ABOUT THIS EXERCISE: Only the lines containing "Hname" belong in the answer; find them in the material below.

* * *

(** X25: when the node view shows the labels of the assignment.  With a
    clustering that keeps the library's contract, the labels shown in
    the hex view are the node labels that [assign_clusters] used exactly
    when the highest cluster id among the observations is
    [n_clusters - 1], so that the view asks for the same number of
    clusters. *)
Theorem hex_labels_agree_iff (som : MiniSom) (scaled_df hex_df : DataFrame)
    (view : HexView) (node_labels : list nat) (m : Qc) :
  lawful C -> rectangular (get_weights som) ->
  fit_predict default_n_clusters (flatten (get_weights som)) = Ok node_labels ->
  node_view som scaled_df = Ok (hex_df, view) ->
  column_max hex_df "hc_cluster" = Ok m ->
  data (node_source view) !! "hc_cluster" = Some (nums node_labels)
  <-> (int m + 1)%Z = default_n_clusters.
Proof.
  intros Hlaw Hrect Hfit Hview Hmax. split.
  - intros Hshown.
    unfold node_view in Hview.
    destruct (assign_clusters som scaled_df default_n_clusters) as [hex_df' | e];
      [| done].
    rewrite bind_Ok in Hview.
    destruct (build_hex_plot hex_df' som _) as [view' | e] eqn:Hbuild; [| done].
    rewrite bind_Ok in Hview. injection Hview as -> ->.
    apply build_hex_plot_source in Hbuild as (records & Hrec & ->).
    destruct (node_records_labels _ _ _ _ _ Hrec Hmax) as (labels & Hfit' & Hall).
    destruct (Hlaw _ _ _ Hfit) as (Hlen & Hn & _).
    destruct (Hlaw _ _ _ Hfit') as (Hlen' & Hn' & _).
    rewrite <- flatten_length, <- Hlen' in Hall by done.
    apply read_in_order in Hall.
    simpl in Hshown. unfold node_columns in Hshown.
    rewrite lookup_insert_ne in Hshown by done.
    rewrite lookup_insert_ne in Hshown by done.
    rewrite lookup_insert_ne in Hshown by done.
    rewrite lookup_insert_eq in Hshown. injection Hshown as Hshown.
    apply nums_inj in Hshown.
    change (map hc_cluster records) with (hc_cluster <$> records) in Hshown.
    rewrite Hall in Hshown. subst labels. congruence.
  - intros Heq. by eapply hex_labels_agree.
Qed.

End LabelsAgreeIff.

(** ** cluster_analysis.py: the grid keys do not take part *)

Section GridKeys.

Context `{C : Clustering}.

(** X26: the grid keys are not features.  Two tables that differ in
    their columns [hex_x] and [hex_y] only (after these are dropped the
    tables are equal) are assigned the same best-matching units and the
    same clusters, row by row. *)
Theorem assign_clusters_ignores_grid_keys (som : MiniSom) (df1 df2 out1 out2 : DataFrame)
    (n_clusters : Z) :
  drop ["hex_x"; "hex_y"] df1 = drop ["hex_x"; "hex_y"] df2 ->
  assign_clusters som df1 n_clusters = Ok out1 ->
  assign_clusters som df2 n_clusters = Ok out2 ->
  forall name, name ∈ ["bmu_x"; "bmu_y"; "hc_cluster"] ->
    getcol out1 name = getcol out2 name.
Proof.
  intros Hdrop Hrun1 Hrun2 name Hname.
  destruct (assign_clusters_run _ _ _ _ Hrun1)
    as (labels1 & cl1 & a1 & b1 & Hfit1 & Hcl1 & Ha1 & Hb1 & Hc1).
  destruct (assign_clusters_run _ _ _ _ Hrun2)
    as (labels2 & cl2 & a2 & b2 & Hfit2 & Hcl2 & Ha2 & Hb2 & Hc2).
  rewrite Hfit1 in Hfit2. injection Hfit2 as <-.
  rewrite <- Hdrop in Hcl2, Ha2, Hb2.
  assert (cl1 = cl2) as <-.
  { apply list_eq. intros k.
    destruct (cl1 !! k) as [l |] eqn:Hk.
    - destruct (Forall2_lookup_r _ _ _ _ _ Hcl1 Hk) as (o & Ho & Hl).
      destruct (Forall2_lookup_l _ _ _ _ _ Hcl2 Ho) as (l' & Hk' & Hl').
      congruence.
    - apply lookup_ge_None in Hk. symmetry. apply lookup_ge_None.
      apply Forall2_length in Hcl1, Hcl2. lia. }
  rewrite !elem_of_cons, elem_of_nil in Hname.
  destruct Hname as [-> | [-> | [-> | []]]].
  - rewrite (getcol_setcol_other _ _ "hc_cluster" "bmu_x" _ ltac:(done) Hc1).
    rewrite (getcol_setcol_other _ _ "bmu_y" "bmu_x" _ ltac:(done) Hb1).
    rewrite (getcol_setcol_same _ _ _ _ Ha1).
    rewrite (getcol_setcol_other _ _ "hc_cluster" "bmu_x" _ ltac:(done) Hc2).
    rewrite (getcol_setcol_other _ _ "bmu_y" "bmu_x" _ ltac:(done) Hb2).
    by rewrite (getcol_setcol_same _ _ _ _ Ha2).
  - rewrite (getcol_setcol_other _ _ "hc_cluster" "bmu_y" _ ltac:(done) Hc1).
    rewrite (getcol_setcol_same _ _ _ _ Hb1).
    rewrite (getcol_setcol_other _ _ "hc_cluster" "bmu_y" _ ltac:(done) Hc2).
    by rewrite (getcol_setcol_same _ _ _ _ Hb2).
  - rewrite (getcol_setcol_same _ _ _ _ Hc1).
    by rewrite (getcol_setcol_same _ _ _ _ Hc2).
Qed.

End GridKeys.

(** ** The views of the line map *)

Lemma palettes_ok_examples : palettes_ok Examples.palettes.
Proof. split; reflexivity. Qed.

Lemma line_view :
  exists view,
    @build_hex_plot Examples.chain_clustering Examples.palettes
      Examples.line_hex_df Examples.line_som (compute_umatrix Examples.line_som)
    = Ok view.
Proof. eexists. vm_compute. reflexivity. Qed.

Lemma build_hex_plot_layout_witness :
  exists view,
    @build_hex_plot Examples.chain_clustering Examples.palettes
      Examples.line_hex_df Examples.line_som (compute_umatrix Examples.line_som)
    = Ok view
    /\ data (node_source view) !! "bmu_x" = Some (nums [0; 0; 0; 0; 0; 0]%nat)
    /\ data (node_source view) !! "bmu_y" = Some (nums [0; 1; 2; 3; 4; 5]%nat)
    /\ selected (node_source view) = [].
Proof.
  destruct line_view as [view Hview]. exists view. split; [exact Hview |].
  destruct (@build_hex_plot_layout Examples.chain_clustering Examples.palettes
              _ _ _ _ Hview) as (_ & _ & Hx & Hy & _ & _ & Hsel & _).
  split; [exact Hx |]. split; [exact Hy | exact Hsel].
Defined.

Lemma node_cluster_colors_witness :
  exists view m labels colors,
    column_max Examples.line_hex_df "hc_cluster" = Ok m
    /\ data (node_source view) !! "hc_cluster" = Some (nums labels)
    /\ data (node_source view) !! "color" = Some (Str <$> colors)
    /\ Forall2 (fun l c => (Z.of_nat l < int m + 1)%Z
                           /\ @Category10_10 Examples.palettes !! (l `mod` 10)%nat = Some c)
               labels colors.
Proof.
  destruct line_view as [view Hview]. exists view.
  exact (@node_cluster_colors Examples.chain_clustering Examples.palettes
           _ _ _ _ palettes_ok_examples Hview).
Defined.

* * *

ANSWER BOX:
  intros Hdrop Hrun1 Hrun2 name Hname.
  rewrite !elem_of_cons, elem_of_nil in Hname.
  destruct Hname as [-> | [-> | [-> | []]]].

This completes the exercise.